In the case of Hodges v. State, 38 Okla. Cr. 259, 259 Pac. 1056, 1057, it is said:

"Testimony that the bank had failed to maintain the reserve required by law tended to throw light upon the condition of the bank as being insolvent or otherwise and tended to show the knowledge of defendants of the bank's condition, and for this purpose was admissible. Was the bank actually insolvent at the time the deposit was received, and did defendants have knowledge of such condition? was the issue for the jury. Now, if the bank had failed to maintain its reserve as required by law, this was a circumstance to be taken into consideration along with the other evidence for the purpose of determining whether or not the bank was actually insolvent and whether or not the defendants knew of its condition.

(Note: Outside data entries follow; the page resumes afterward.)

(** Construction with an even, positive [d_model = 2 * h0]: both slice
    assignments succeed and fill the even and the odd columns. *)
Lemma init_even (M d : Z) (h : heap) (h0 : nat) :
  (0 <= M)%Z -> (0 < d)%Z -> Z.to_nat d = 2 * h0 ->
  exists h',
    SinusoidalPositionalEmbedding_init M d h
    = Ok (mkModule (mkView (next_id h) 0 [Z.to_nat M; 2 * h0]
                           [2 * h0 * 1; 1]), h') /\
    forall p i, p < Z.to_nat M -> i < h0 ->
      cells h' (next_id h) (p * (2 * h0) + 2 * i)
      = num_sin (table_angle (- ln 10000 / IZR d) p i) /\
      cells h' (next_id h) (p * (2 * h0) + 2 * i + 1)
      = num_cos (table_angle (- ln 10000 / IZR d) p i).
Proof.
  intros HM Hd Hh0.
  unfold SinusoidalPositionalEmbedding_init, zeros.
  cbn [forallb map].
  rewrite (proj2 (Z.leb_le 0 M) HM).
  rewrite (proj2 (Z.leb_le 0 d)) by lia.
  cbn [andb bind fst snd]. unfold py_div.
  rewrite (proj2 (Z.eqb_neq d 0)) by lia.
  cbn [bind]. rewrite Hh0.
  set (n := Z.to_nat M). set (c := (- ln 10000 / IZR d)%R).
  destruct (init_angles n (2 * h0) c) as [angles [Ha [Hshape Hdata]]].
  rewrite Ha. cbn [bind].
  rewrite div2_even in Hshape, Hdata.
  assert (Hpos : 0 < h0) by lia.
  rewrite slice_even_columns, (slice_odd_columns _ _ _ Hpos).
  set (sinv := mkView (next_id h) 0 [n; h0] [2 * h0 * 1; 2]).
  set (cosv := mkView (next_id h) 1 [n; h0] [2 * h0 * 1; 2]).
  rewrite (setitem_same_shape sinv) by (symmetry; exact Hshape).
  cbn [bind].
  rewrite (setitem_same_shape cosv) by (symmetry; exact Hshape).
  cbn [bind contiguous_strides fold_right].
  eexists. split; [reflexivity |].
  intros p i Hp Hi. split.
  - rewrite write_view_miss.
    2:{ intros idx' Hv. apply valid_index_2d in Hv.
        destruct Hv as [p' [i' [-> [_ _]]]].
        unfold offset_of. cbn [cosv v_offset v_strides dot]. lia. }
    replace (p * (2 * h0) + 2 * i) with (offset_of sinv [p; i])
      by (unfold offset_of; cbn [sinv v_offset v_strides dot]; lia).
    change (next_id h) with (v_storage sinv) at 1.
    rewrite write_view_hit.
    + cbn [tmap data]. rewrite (Hdata p i Hp Hi). reflexivity.
    + repeat constructor; assumption.
    + intros idx' Hv E. apply valid_index_2d in Hv.
      destruct Hv as [p' [i' [-> [_ Hi']]]].
      unfold offset_of in E. cbn [sinv v_offset v_strides dot] in E.
      destruct (offset_2d_inj p p' (2 * i) (2 * i') (2 * h0)) as [-> E'];
        try lia.
      f_equal. f_equal. lia.
  - replace (p * (2 * h0) + 2 * i + 1) with (offset_of cosv [p; i])
      by (unfold offset_of; cbn [cosv v_offset v_strides dot]; lia).
    change (next_id h) with (v_storage cosv) at 1.
    rewrite write_view_hit.
    + cbn [tmap data]. rewrite (Hdata p i Hp Hi). reflexivity.
    + repeat constructor; assumption.
    + intros idx' Hv E. apply valid_index_2d in Hv.
      destruct Hv as [p' [i' [-> [_ Hi']]]].
      unfold offset_of in E. cbn [cosv v_offset v_strides dot] in E.
      destruct (offset_2d_inj p p' (2 * i) (2 * i') (2 * h0)) as [-> E'];
        try lia.
      f_equal. f_equal. lia.
Qed.

Lemma init_inv (M d : Z) (h h' : heap) (m : SinusoidalPositionalEmbedding) :
  SinusoidalPositionalEmbedding_init M d h = Ok (m, h') ->
  (0 <= M)%Z /\ (0 <= d)%Z /\
  pe m = mkView (next_id h) 0 [Z.to_nat M; Z.to_nat d] [Z.to_nat d * 1; 1].
Proof.
  unfold SinusoidalPositionalEmbedding_init, zeros. cbn [forallb].
  destruct (0 <=? M)%Z eqn:EM; [| discriminate].
  destruct (0 <=? d)%Z eqn:Ed; [| discriminate].
  cbn [andb bind fst snd map].
  destruct (py_div _ _); cbn [bind]; [| discriminate].
  destruct (tmul _ _); cbn [bind]; [| discriminate].
  destruct (setitem _ _ _); cbn [bind]; [| discriminate].
  destruct (setitem _ _ _); cbn [bind]; [| discriminate].
  intros E. inversion E; subst.
  apply Z.leb_le in EM. apply Z.leb_le in Ed. auto.
Qed.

State v. Syverson, 39 S. D. 638, 166 N.W. 157."

The liquidation report admitted in evidence was one of the duplicate originals filed in the office of the court clerk of Tillman county, bearing the file mark of said court clerk, under date of January 30, 1932. The order of the Bank Commissioner closing said bank was a part of this public record, properly contained therein, and admissible as a part of said public record.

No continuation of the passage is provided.